Deploy the solution:

  1. Create an S3 bucket in your AWS account called bdb-3070-griffin-datavalidation-blog-${AWS::AccountId}-${AWS::Region} (provide your AWS account ID and AWS Region).

  2. Clone this GITHUB repo to your local folder.

  3. Change with the one you created in your account (bdb-3070-griffin-datavalidation-blog-${AWS::AccountId}-${AWS::Region}) in the following files:

    • bootstrap-bdb-3070-datavalidation.sh
    • Validation_Metrics_Athena_tables.hql
    • datavalidation/totalcount/totalcount_input.txt
    • datavalidation/accuracy/accuracy_input.txt
  4. Upload all the folders and files from your local folder to your newly created S3 bucket: a. aws s3 cp . s3://<bucket_name>/ --recursive

  5. Run the following CloudFormation template in your account - Griffin_DataValidation_Blog_GlueCrawler_CFN.yml a. The CloudFormation template creates a database called griffin_datavalidation_blog and an AWS Glue crawler called griffin_data_validation_blog on top of the data folder .

  6. Choose Next.

    visual1

  7. Choose Next again.

  8. On the Review page, select I acknowledge that AWS CloudFormation might create IAM resources with custom names.

  9. Choose Create stack.

    • You can view the stack outputs on the AWS Management Console or by using the following AWS Command Line Interface (AWS CLI) command:

    aws cloudformation describe-stacks --stack-name --region us-east-1 --query Stacks[0].Outputs

  10. Run the AWS Glue crawler and verify that six tables have been created in the AWS Glue Data Catalog.

  11. Run the following CloudFormation template in your account - Griffin_Data_Validation_EMR_Cluster.yml

    This template creates an EMR cluster with a bootstrap script to copy Griffin-related JARs and artifacts. It also runs three EMR steps:

    • Create two Athena tables and two Athena views to see the validation matrix produced by the Griffin framework • Run count validation for all three tables to compare between the source and target table • Run record-level and column-level validations for all three tables to compare between the source and target table

  12. Choose Next and fill your environment EC2 Public subnet ID.

    visual1

  13. Choose Next again.

  14. On the Review page, select I acknowledge that AWS CloudFormation might create IAM resources with custom names.

  15. Choose Create stack.

    You can view the stack outputs on the console or by using the following AWS CLI command:

    aws cloudformation describe-stacks --stack-name --region us-east-1 --query Stacks[0].Outputs

    It takes approximately 5 minutes for the deployment to complete. When the stack is complete, you should see the EMRCluster resource launched and available in your account.

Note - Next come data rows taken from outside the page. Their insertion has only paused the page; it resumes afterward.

Definition example_world : World :=
  Build_World (fun _ => JStr "value") (fun _ _ => JUndefined)
              (fun _ _ _ => JStr "helped") (fun _ => "function () {}")
              (fun _ => "1e+21").

(** A template with one text statement, built without the wire. *)
Definition example_body : Template :=
  Template_fromStatements [Text_build "body"].

Definition example_specs : list TemplateSpec :=
  [ mkSpec [] None None;
    mkSpec [SInline ["name"] None None false;
            SText "hello";
            SBlock ["if"] (Some [XGet ["ok"]]) None (Some 0) None]
           (Some ["item"]) None ].

(** What [init] pushes for the value at index [i]. *)
Definition fallback_attr (w : World) (frame : Frame) (keys : list InternedString)
           (i : nat) (val : Expression) (attr : Statement) : Prop :=
  let key := match js_index keys i with Some k => k | None => "undefined" end in
  (Expression_isStatic val = true ->
   exists v, Reference_value w (Expression_evaluate frame val) = Ok v
             /\ attr = mkStatement (StaticAttr key v None) false false)
  /\ (Expression_isStatic val = false ->
      attr = mkStatement (DynamicAttr key val None) false false).

(** Boundary marking: the front marker is on the first
    statement when its type is a candidate and on no other statement, the
    back marker likewise on the last. *)
Definition boundaries_marked (statements : list Statement) : Prop :=
  forall i s,
    nth_error statements i = Some s ->
    frontBoundary s = Nat.eqb i 0 && BOUNDARY_CANDIDATES (Statement_type s)
    /\ backBoundary s
       = Nat.eqb i (List.length statements - 1) && BOUNDARY_CANDIDATES (Statement_type s).

(** The template decoded from [spec] at index [j] of the array
    [templates]: its statements are built against the entries before it. *)
Definition decoded_at (root : RootId) (templates : list Template) (j : nat)
           (spec : TemplateSpec) (t : Template) : Prop :=
  exists statements,
    buildStatements (spec_statements spec) (firstn j templates) = Ok statements
    /\ t = new_Template
             (mkOptions (spec_meta spec) (Some root) (Some j) (spec_locals spec)
                        (Some statements) (Some spec)
                        (Some (Nat.eqb (List.length (spec_statements spec)) 0))).

(** A property of every element of a parameter array, of every value of a
    hash array. *)
Definition all_params (P : ExpressionSexp -> Prop) (params : ParamsSexp) : Prop :=
  match params with
  | None => True
  | Some l => Forall P l
  end.

Definition all_pairs (P : ExpressionSexp -> Prop) (hash : HashSexp) : Prop :=
  match hash with
  | None => True
  | Some l => Forall (fun kv => P (snd kv)) l
  end.

(** The expression has a dump. *)
Definition has_dump (e : Expression) : Prop :=
  exists d, Expression_prettyPrint e = Ok d.

(** The character occurs in the string. *)
Fixpoint has_char (c : ascii) (s : string) : bool :=
  match s with
  | EmptyString => false
  | String a rest => Ascii.eqb a c || has_char c rest
  end.

(** The tags of an expression tuple, and of the tuples inside it, are keys
    of [ExpressionNodes]. *)
Fixpoint ExpressionSexp_known (s : ExpressionSexp) : bool :=
  match s with
  | XLiteral _ => true
  | XGet _ => true
  | XHelper _ params hash =>
      match params with
      | None => true
      | Some l => forallb ExpressionSexp_known l
      end
      && match hash with
         | None => true
         | Some l => forallb (fun kv => match kv with
                                        | (_, v) => ExpressionSexp_known v
                                        end) l
         end
  | XConcat params =>
      match params with
      | None => true
      | Some l => forallb ExpressionSexp_known l
      end
  | XOther _ => false
  end.

Definition ParamsSexp_known (params : ParamsSexp) : bool :=
  match params with
  | None => true
  | Some l => forallb ExpressionSexp_known l
  end.

Definition HashSexp_known (hash : HashSexp) : bool :=
  match hash with
  | None => true
  | Some l => forallb (fun kv => match kv with
                                 | (_, v) => ExpressionSexp_known v
                                 end) l
  end.

(** The tag of a statement tuple is a key of [StatementNodes] and the
    expression tuples in it have known tags. *)
Definition StatementSexp_known (s : StatementSexp) : bool :=
  match s with
  | SBlock _ params hash _ _ => ParamsSexp_known params && HashSexp_known hash
  | SInline _ params hash _ => ParamsSexp_known params && HashSexp_known hash
  | SUnknown _ _ => true
  | SDynamicAttr _ value _ => ExpressionSexp_known value
  | SDynamicProp _ value _ => ExpressionSexp_known value
  | SComponent _ attrs _ _ => HashSexp_known attrs
  | SText _ | SComment _ | SOpenElement _ | SCloseElement | SStaticAttr _ _ _ => true
  | SOther _ => false
  end.


(** The statement is an object of one of the classes of the file. *)
Definition is_Foreign (s : Statement) : bool :=
  match Statement_node s with
  | Foreign _ _ _ => true
  | _ => false
  end.

Definition Statement_isStatic (s : Statement) : bool :=
  StatementNode_isStatic (Statement_node s).

(** The sub-template indices of a block-shaped tuple. *)
Definition sexp_templateIds (s : StatementSexp) : option (option nat * option nat) :=
  match s with
  | SBlock _ _ _ templateId inverseId => Some (templateId, inverseId)
  | SComponent _ _ templateId inverseId => Some (templateId, inverseId)
  | _ => None
  end.

(** The [Templates] pair of a block-shaped statement. *)
Definition Statement_templates (s : Statement) : option Templates :=
  match Statement_node s with
  | Block _ _ templates => Some templates
  | Component _ _ templates => Some templates
  | _ => None
  end.

(** What an index of the wire finds in the sibling array when the template
    at index [j] is being decoded. *)
Definition resolve_at (j : nat) (root : list Template) (id : option nat)
  : option Template :=
  match id with
  | None => None
  | Some k => if Nat.ltb k j then nth_error root k else None
  end.

(** The [type] field of the class that [StatementNodes] has under a tag. *)
Definition tag_type (tag : string) : string :=
  if String.eqb tag "dynamicAttr" then "dynamic-attr"
  else if String.eqb tag "dynamicProp" then "dynamic-prop"
  else if String.eqb tag "openElement" then "open-element"
  else if String.eqb tag "closeElement" then "close-element"
  else if String.eqb tag "staticAttr" then "static-attr"
  else tag.

(** The tags whose class extends [StaticExpression]. *)
Definition tag_static (tag : string) : bool :=
  existsb (String.eqb tag)
          ["text"; "comment"; "openElement"; "closeElement"; "staticAttr"].

(** The index the dump shows for a sub-template index of the wire, in the
    template at index [j]. *)
Definition printed_index (j : nat) (id : option nat) : option nat :=
  match id with
  | None => None
  | Some k => if Nat.ltb k j then Some k else None
  end.

(* ================================================================== *)
(** * Properties *)

(* ------------------------------------------------------------------ *)
(** ** The result monad and [mapM] *)

Lemma bind_Ok_inv {A B : Type} (c : result A) (k : A -> result B) (b : B) :
  bind c k = Ok b -> exists a, c = Ok a /\ k a = Ok b.
Proof.
  destruct c as [a | e]; simpl; intro H.
  - exists a. split; [reflexivity | exact H].
  - discriminate H.
Qed.

Ltac bind_inv H :=
  let a := fresh "a" in
  let Ha := fresh "Ha" in
  apply bind_Ok_inv in H; destruct H as [a [Ha H]].

Lemma mapM_cons {A B : Type} (f : A -> result B) (x : A) (l : list A) :
  mapM f (x :: l) = (y <- f x ;; ys <- mapM f l ;; Ok (y :: ys)).
Proof. reflexivity. Qed.

Lemma mapM_Forall2 {A B : Type} (f : A -> result B) (l : list A) (out : list B) :
  mapM f l = Ok out <-> Forall2 (fun x y => f x = Ok y) l out.
Proof.
  revert out. induction l as [| x l IH]; intro out.
  - simpl. split; intro H.
    + inversion H. constructor.
    + inversion H. reflexivity.
  - rewrite mapM_cons. split; intro H.
    + bind_inv H. bind_inv H. inversion H; subst.
      constructor; [assumption | apply IH; assumption].
    + inversion H as [| ? y ? ys Hx Hl]; subst.
      rewrite Hx. simpl. apply IH in Hl. rewrite Hl. reflexivity.
Qed.

Lemma mapM_length {A B : Type} (f : A -> result B) (l : list A) (out : list B) :
  mapM f l = Ok out -> List.length out = List.length l.
Proof.
  intro H. apply mapM_Forall2 in H.
  symmetry. eapply Forall2_length; eassumption.
Qed.

Lemma mapM_nth_error {A B : Type} (f : A -> result B) (l : list A) (out : list B) :
  mapM f l = Ok out ->
  forall i y, nth_error out i = Some y ->
  exists x, nth_error l i = Some x /\ f x = Ok y.
Proof.
  intro H. apply mapM_Forall2 in H.
  induction H as [| x y l out Hxy Hl IH]; intros i z Hz.
  - destruct i; discriminate Hz.
  - destruct i as [| i]; simpl in *.
    + inversion Hz; subst. exists x. split; [reflexivity | assumption].
    + apply IH. assumption.
Qed.

(** [mapM] stops at the first element whose callback throws. *)
Lemma mapM_Throw_In {A B : Type} (f : A -> result B) (l : list A) (x : A) (e : JsError) :
  In x l -> f x = Throw e -> exists e', mapM f l = Throw e'.
Proof.
  induction l as [| y l IH]; intros Hin Hx.
  - destruct Hin.
  - rewrite mapM_cons. destruct Hin as [-> | Hin].
    + rewrite Hx. simpl. eexists. reflexivity.
    + destruct (f y) as [b | e0]; simpl.
      * destruct (IH Hin Hx) as [e' He']. rewrite He'. simpl. eexists. reflexivity.
      * eexists. reflexivity.
Qed.

Lemma mapM_all_Ok {A B : Type} (f : A -> result B) (l : list A) :
  (forall x, In x l -> exists y, f x = Ok y) -> exists out, mapM f l = Ok out.
Proof.
  induction l as [| x l IH]; intro H.
  - exists []. reflexivity.
  - rewrite mapM_cons.
    destruct (H x (or_introl eq_refl)) as [y Hy]. rewrite Hy. simpl.
    destruct IH as [ys Hys].
    + intros z Hz. apply H. right. assumption.
    + rewrite Hys. simpl. eexists. reflexivity.
Qed.

(* ------------------------------------------------------------------ *)
(** ** [Templates.evaluate] *)

(** C8.  Calling [evaluate] on a [Templates] pairing throws an [Error],
    whatever the pair holds and whatever frame is supplied; no reference is
    ever returned. *)
Theorem Templates_evaluate_always_throws :
  forall (t : Templates) (frame : Frame),
    Templates_evaluate t frame
      = Throw (Error "unimplemented evaluate for ExpressionSyntax")
    /\ is_ok (Templates_evaluate t frame) = false.
Proof.
  intros t frame. split; reflexivity.
Qed.

(* ------------------------------------------------------------------ *)
(** ** [Unknown.evaluate] *)

Lemma ParamsAndHash_evaluate_empty (frame : Frame) :
  ParamsAndHash_evaluate frame ParamsAndHash_empty = EvaluatedParamsAndHash_empty.
Proof. reflexivity. Qed.

Lemma EvaluatedParamsAndHash_empty_eq :
  EvaluatedParamsAndHash_empty
  = EvaluatedParamsAndHash (EvaluatedParams [] []) (EvaluatedHash [] [] [])
                           [EvaluatedParams [] []].
Proof. reflexivity. Qed.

    When the EMR cluster is launched, it runs the following steps as part of the post-cluster launch:

    • Bootstrap action – Installs the Griffin JAR file and directories for this framework. It also downloads sample data files to use in the next step.
    • Athena_Table_Creation – Creates tables in Athena to read the result reports.
    • Count_Validation – Runs the job to compare the data count between source and target data from the AWS Glue Data Catalog table and store the results in an S3 bucket, which will be read via an Athena table.
    • Accuracy – Runs the job to compare the data rows between the source and target data from the AWS Glue Data Catalog table and store the results in an S3 bucket, which will be read via the Athena table.

    visual1

    When the EMR steps are complete, your table comparison is done and ready to view in Athena automatically. No manual intervention is needed for validation.

    The following screenshots are a preview of sample data from the source and target table comparison.

    Validate data with Python Griffin

    When your EMR cluster is ready and all the jobs are complete, it means the count validation and data validation are complete. The results have been stored in Amazon S3 and the Athena table is already created on top of that. You can query the Athena tables to view the results, as shown in the following screenshot.

    Verify data validation results with Athena

    The following screenshot shows the count results for all tables.

    visual1

    The following screenshot shows the data accuracy results for all tables.

    visual1

    The following screenshot shows the file created for each table with mismatched records.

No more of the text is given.